[Collected data entries]
---

(** *** Edits *)

(** X10. Undo right after an edit: in a reachable state, an edit followed by
    [undo()] puts the cursor and the form back to what they were before
    the edit, the snapshots up to the cursor being untouched, and a
    [redo()] then shows the edited value again. *)
Theorem edit_then_undo (c : HomeComponent) (Hreach : reachable c)
  (k : Control) (x : option string) :
  exists v c1 c2 c3,
    shown c = Some v /\
    edit k x c = Returned c1 /\ undo c1 = Returned c2 /\ redo c2 = Returned c3 /\
    shown c1 = Some (patch k x v) /\
    currentIndex c2 = currentIndex c /\
    myForm c2 = myForm c /\
    (forall i, 0 <= i <= currentIndex c ->
               at_index (history c2) i = at_index (history c) i) /\
    currentIndex c3 = currentIndex c + 1 /\
    shown c3 = Some (patch k x v).
Proof.
  pose proof (reachable_settled c Hreach) as Hs.
  pose proof Hs as [Hr _].
  destruct (settled_form c Hs) as (v & Hform & Hv).
  pose proof (edit_settled_eq k x c v Hr Hform) as E1.
  pose proof (settled_after (UserEdit k x) c Hs) as Hs1. cbn [exec] in Hs1.
  rewrite E1 in Hs1. cbn [state_of] in Hs1.
  set (h1 := firstn (Z.to_nat (currentIndex c + 1)) (history c) ++ [patch k x v]) in *.
  assert (Hold : forall i, 0 <= i <= currentIndex c ->
                           at_index h1 i = at_index (history c) i).
  { intros i Hi. subst h1. apply at_index_prefix_push; lia. }
  assert (Hlen : len h1 = currentIndex c + 2).
  { subst h1.
    fold (push (firstn (Z.to_nat (currentIndex c + 1)) (history c)) (patch k x v)).
    rewrite len_push, len_firstn_cursor; lia. }
  destruct (undo_settled_eq _ Hs1) as (y & Hy & E2); [cbn; lia|].
  cbn [history currentIndex toasts] in Hy, E2.
  replace (currentIndex c + 1 - 1) with (currentIndex c) in Hy, E2 by lia.
  rewrite Hold in Hy by lia.
  assert (y = v) by congruence. subst y.
  pose proof (settled_after CallUndo _ Hs1) as Hs2. cbn [exec] in Hs2.
  rewrite E2 in Hs2. cbn [state_of] in Hs2.
  destruct (redo_settled_eq _ Hs2) as (z & Hz & E3);
    [cbn [history currentIndex]; lia|].
  cbn [history currentIndex toasts] in Hz, E3.
  assert (Hnew : at_index h1 (currentIndex c + 1) = Some (patch k x v)).
  { destruct Hs1 as [_ (form1 & F1 & _ & L1)]. cbn in F1, L1.
    injection F1 as <-. exact L1. }
  assert (z = patch k x v) by congruence. subst z.
  exists v. eexists _, _, _.
  split; [unfold shown; now rewrite Hform|].
  split; [exact E1|]. split; [exact E2|]. split; [exact E3|].
  cbn [shown myForm history currentIndex value].
  repeat split; trivial. now rewrite Hform.
Qed.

---

◆ Assignment
Up to and including the last line of the records above, print exactly every line from the one that contains "cbn in F1, L1." onward.

◆ Solution to this problem
  { destruct Hs1 as [_ (form1 & F1 & _ & L1)]. cbn in F1, L1.
    injection F1 as <-. exact L1. }
  assert (z = patch k x v) by congruence. subst z.
  exists v. eexists _, _, _.
  split; [unfold shown; now rewrite Hform|].
  split; [exact E1|]. split; [exact E2|]. split; [exact E3|].
  cbn [shown myForm history currentIndex value].
  repeat split; trivial. now rewrite Hform.
Qed.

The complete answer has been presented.